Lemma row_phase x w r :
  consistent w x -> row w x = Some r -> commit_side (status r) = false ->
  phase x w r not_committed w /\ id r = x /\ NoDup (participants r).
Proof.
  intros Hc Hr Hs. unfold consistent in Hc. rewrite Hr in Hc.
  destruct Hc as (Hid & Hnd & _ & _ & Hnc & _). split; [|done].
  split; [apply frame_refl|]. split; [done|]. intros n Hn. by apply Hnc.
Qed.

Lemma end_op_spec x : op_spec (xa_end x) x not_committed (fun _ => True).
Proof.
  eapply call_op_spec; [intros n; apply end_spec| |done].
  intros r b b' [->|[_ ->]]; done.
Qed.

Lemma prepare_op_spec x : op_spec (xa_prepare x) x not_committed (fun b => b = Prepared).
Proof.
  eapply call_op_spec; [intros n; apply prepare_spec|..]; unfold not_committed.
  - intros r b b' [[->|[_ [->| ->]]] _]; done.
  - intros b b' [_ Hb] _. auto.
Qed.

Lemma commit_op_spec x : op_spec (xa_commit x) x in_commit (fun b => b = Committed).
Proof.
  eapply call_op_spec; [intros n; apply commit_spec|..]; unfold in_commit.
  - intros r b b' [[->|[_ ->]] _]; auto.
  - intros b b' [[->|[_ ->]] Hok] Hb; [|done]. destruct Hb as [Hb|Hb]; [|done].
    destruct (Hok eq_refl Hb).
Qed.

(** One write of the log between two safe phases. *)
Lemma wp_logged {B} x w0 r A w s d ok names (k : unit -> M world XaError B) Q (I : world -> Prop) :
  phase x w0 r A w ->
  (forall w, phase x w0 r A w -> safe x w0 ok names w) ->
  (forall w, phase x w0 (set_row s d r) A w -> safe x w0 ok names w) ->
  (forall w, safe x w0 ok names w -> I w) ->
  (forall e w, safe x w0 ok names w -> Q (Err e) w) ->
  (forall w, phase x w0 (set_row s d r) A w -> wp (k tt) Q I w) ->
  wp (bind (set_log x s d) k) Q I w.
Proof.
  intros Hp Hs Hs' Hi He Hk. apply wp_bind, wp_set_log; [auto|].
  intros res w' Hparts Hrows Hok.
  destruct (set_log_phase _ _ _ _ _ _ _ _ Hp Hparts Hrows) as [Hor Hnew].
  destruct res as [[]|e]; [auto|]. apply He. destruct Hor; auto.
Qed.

++++++

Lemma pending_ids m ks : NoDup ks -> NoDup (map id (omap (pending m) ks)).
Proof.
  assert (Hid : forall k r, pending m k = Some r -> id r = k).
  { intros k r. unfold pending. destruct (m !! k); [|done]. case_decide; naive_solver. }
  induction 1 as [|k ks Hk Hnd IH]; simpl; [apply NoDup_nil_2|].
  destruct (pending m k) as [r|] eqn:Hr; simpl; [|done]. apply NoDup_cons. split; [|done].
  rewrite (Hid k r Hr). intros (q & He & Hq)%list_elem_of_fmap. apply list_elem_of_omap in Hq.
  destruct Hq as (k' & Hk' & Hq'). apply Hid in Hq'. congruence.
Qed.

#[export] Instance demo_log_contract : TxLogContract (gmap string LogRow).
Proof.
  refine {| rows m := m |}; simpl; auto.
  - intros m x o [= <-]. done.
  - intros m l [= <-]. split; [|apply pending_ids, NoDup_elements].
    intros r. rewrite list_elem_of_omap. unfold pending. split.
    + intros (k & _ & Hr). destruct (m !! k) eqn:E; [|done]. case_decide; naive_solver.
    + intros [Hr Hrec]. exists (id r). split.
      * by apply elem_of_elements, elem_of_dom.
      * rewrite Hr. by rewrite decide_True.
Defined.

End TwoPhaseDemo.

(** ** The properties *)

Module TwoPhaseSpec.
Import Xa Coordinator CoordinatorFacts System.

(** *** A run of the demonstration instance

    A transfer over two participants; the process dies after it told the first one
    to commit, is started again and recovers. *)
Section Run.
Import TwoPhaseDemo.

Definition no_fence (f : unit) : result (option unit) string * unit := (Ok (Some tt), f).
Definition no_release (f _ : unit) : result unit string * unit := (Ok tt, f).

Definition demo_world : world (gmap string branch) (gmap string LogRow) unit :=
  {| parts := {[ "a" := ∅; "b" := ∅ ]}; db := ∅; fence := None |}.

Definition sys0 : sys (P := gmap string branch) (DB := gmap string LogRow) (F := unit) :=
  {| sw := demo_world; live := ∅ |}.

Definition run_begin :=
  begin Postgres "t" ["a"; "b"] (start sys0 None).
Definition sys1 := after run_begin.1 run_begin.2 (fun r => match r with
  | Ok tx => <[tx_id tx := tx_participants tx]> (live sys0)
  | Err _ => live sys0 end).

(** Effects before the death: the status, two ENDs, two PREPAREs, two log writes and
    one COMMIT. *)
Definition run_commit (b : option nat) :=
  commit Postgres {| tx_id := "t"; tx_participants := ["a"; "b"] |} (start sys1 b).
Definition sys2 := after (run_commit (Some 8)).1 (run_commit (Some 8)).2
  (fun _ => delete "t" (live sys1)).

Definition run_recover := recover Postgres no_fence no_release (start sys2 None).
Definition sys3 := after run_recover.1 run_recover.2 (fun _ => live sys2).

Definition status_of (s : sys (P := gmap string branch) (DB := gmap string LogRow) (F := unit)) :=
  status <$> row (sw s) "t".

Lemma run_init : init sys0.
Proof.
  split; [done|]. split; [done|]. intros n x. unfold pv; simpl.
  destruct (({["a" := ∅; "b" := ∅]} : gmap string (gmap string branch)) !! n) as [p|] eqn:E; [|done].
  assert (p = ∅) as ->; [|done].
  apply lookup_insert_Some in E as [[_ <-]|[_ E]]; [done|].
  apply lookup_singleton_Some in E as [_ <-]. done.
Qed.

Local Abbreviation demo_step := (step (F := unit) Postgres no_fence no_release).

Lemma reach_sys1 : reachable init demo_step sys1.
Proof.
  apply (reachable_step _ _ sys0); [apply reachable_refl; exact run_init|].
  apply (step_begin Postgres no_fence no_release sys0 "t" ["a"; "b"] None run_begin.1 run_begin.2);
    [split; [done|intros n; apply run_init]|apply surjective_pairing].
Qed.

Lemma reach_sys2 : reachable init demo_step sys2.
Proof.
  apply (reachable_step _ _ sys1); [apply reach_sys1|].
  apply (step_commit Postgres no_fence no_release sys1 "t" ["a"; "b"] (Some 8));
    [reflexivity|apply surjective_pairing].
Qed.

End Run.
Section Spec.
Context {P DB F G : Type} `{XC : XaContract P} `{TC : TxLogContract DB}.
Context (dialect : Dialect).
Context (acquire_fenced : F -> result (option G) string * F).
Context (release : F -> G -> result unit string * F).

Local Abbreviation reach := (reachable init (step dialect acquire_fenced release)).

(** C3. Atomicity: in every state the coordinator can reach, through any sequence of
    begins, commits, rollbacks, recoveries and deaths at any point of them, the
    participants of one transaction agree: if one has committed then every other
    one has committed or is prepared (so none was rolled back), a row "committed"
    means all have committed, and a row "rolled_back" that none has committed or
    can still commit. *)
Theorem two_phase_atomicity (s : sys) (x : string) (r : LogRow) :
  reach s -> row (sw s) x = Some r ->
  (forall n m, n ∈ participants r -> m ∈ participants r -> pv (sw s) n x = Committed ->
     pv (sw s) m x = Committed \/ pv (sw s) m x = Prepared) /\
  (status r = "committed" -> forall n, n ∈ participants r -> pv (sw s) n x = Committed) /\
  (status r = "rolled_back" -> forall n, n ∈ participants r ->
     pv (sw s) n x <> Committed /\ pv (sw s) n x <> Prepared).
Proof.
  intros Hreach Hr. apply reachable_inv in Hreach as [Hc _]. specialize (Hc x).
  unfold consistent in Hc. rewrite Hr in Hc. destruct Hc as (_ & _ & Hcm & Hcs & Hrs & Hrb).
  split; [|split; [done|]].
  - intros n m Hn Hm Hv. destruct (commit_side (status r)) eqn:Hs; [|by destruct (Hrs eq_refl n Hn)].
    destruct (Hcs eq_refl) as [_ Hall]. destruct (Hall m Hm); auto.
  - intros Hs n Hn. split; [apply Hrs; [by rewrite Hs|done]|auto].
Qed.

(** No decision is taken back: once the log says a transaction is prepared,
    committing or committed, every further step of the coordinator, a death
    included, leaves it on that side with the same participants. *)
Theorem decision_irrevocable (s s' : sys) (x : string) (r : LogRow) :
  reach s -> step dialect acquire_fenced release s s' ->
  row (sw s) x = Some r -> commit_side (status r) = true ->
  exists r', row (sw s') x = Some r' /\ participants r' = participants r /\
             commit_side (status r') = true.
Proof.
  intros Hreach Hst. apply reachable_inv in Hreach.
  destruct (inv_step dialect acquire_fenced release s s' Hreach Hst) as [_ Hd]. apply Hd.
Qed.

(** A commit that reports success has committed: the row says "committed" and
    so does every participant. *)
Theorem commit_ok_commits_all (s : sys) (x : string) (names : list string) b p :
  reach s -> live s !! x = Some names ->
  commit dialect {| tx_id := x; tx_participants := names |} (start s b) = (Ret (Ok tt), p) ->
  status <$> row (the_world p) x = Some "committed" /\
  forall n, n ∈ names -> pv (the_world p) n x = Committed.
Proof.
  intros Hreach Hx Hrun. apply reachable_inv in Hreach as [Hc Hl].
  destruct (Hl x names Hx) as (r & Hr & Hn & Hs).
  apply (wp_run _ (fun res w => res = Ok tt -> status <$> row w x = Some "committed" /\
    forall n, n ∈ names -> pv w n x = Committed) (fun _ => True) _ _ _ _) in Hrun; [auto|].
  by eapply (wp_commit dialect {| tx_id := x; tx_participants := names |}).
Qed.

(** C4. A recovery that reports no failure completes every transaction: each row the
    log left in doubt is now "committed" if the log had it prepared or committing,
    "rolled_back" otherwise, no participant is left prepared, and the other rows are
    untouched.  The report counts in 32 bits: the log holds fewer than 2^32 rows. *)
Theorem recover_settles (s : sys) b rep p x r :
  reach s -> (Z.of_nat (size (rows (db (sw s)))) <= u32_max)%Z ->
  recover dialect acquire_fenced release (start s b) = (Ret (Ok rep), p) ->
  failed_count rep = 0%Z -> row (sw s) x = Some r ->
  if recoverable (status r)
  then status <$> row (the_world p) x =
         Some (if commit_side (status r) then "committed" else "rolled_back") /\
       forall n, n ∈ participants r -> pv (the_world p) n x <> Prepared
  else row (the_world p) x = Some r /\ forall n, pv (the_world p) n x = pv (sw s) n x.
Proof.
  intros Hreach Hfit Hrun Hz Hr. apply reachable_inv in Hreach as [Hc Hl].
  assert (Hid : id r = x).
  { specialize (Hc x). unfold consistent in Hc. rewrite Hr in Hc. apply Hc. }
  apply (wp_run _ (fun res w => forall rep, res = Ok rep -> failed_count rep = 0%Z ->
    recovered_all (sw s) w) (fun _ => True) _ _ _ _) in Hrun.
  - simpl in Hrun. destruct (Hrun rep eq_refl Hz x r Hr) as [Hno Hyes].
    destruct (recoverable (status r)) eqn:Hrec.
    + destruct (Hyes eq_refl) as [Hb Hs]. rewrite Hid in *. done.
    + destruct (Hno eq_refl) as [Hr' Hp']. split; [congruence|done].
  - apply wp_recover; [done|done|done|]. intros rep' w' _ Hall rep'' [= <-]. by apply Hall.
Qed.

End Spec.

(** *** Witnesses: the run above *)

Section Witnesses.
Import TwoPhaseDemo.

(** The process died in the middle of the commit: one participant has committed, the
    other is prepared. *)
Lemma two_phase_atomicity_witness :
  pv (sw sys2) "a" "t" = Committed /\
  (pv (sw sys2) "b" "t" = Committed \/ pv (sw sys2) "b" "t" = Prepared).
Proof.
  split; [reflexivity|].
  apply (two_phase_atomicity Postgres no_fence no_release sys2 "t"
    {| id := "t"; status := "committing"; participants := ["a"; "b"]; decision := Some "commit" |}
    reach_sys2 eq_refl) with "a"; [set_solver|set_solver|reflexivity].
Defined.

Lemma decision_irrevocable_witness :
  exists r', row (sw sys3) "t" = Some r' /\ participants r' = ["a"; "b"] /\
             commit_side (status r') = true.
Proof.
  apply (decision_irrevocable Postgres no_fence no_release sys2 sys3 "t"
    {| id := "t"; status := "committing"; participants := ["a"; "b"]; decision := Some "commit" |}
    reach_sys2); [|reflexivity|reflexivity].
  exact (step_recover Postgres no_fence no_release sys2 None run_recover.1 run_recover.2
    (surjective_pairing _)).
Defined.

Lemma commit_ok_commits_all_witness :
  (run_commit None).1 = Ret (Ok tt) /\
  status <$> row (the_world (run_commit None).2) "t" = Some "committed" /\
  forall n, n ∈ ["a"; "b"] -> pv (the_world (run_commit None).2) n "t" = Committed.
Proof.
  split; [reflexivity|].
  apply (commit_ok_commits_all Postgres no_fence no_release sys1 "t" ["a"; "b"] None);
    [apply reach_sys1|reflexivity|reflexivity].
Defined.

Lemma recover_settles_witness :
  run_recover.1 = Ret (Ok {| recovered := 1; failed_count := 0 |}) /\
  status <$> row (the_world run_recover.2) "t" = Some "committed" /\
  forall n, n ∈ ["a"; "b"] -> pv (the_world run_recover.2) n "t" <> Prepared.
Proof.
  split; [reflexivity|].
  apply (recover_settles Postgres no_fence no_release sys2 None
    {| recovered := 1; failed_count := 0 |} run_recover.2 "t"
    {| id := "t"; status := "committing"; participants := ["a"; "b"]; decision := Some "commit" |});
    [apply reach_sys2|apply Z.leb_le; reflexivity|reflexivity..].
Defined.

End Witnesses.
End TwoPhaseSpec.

++++++

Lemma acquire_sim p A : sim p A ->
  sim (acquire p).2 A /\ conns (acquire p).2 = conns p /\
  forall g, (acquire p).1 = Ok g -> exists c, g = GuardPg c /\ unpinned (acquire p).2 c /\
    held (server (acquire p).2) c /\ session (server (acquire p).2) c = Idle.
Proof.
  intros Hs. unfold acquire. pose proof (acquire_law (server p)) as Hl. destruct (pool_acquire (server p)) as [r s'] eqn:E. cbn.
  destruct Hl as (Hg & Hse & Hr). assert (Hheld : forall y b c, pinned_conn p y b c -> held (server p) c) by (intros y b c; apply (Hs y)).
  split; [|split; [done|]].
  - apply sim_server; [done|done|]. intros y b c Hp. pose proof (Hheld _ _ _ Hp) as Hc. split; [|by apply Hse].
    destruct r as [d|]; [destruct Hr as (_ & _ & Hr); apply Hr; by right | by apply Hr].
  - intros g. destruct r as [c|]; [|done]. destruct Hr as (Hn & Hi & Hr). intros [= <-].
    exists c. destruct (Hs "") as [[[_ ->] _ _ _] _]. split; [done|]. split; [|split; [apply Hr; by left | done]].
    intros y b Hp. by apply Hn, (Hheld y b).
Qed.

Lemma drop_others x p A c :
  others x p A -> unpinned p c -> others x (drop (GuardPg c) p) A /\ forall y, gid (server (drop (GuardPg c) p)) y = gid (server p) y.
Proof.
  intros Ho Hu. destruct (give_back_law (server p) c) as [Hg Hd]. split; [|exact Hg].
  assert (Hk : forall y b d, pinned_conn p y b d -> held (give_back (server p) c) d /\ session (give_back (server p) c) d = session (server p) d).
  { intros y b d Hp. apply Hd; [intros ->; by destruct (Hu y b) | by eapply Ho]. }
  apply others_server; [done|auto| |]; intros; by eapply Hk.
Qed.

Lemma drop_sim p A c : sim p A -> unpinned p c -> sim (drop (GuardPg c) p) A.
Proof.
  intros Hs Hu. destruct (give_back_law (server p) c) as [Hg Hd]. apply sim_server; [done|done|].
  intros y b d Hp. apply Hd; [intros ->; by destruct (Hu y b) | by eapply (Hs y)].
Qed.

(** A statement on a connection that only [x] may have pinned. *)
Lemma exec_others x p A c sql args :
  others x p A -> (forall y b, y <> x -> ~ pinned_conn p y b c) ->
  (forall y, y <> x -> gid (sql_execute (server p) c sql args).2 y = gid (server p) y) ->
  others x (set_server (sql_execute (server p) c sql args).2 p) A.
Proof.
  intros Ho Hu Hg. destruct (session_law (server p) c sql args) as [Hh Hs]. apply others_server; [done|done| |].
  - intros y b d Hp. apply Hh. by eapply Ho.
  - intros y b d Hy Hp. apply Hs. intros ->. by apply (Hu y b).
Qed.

++++++

Activity: From the records above, retype only the lines starting at the line that contains "apply (step_begin Postgres" and ending at the line that contains "included, leaves it", both included.

Exercise solution:
  apply (step_begin Postgres no_fence no_release sys0 "t" ["a"; "b"] None run_begin.1 run_begin.2);
    [split; [done|intros n; apply run_init]|apply surjective_pairing].
Qed.

Lemma reach_sys2 : reachable init demo_step sys2.
Proof.
  apply (reachable_step _ _ sys1); [apply reach_sys1|].
  apply (step_commit Postgres no_fence no_release sys1 "t" ["a"; "b"] (Some 8));
    [reflexivity|apply surjective_pairing].
Qed.

End Run.
Section Spec.
Context {P DB F G : Type} `{XC : XaContract P} `{TC : TxLogContract DB}.
Context (dialect : Dialect).
Context (acquire_fenced : F -> result (option G) string * F).
Context (release : F -> G -> result unit string * F).

Local Abbreviation reach := (reachable init (step dialect acquire_fenced release)).

(** C3. Atomicity: in every state the coordinator can reach, through any sequence of
    begins, commits, rollbacks, recoveries and deaths at any point of them, the
    participants of one transaction agree: if one has committed then every other
    one has committed or is prepared (so none was rolled back), a row "committed"
    means all have committed, and a row "rolled_back" that none has committed or
    can still commit. *)
Theorem two_phase_atomicity (s : sys) (x : string) (r : LogRow) :
  reach s -> row (sw s) x = Some r ->
  (forall n m, n ∈ participants r -> m ∈ participants r -> pv (sw s) n x = Committed ->
     pv (sw s) m x = Committed \/ pv (sw s) m x = Prepared) /\
  (status r = "committed" -> forall n, n ∈ participants r -> pv (sw s) n x = Committed) /\
  (status r = "rolled_back" -> forall n, n ∈ participants r ->
     pv (sw s) n x <> Committed /\ pv (sw s) n x <> Prepared).
Proof.
  intros Hreach Hr. apply reachable_inv in Hreach as [Hc _]. specialize (Hc x).
  unfold consistent in Hc. rewrite Hr in Hc. destruct Hc as (_ & _ & Hcm & Hcs & Hrs & Hrb).
  split; [|split; [done|]].
  - intros n m Hn Hm Hv. destruct (commit_side (status r)) eqn:Hs; [|by destruct (Hrs eq_refl n Hn)].
    destruct (Hcs eq_refl) as [_ Hall]. destruct (Hall m Hm); auto.
  - intros Hs n Hn. split; [apply Hrs; [by rewrite Hs|done]|auto].
Qed.

(** No decision is taken back: once the log says a transaction is prepared,
    committing or committed, every further step of the coordinator, a death
    included, leaves it on that side with the same participants. *)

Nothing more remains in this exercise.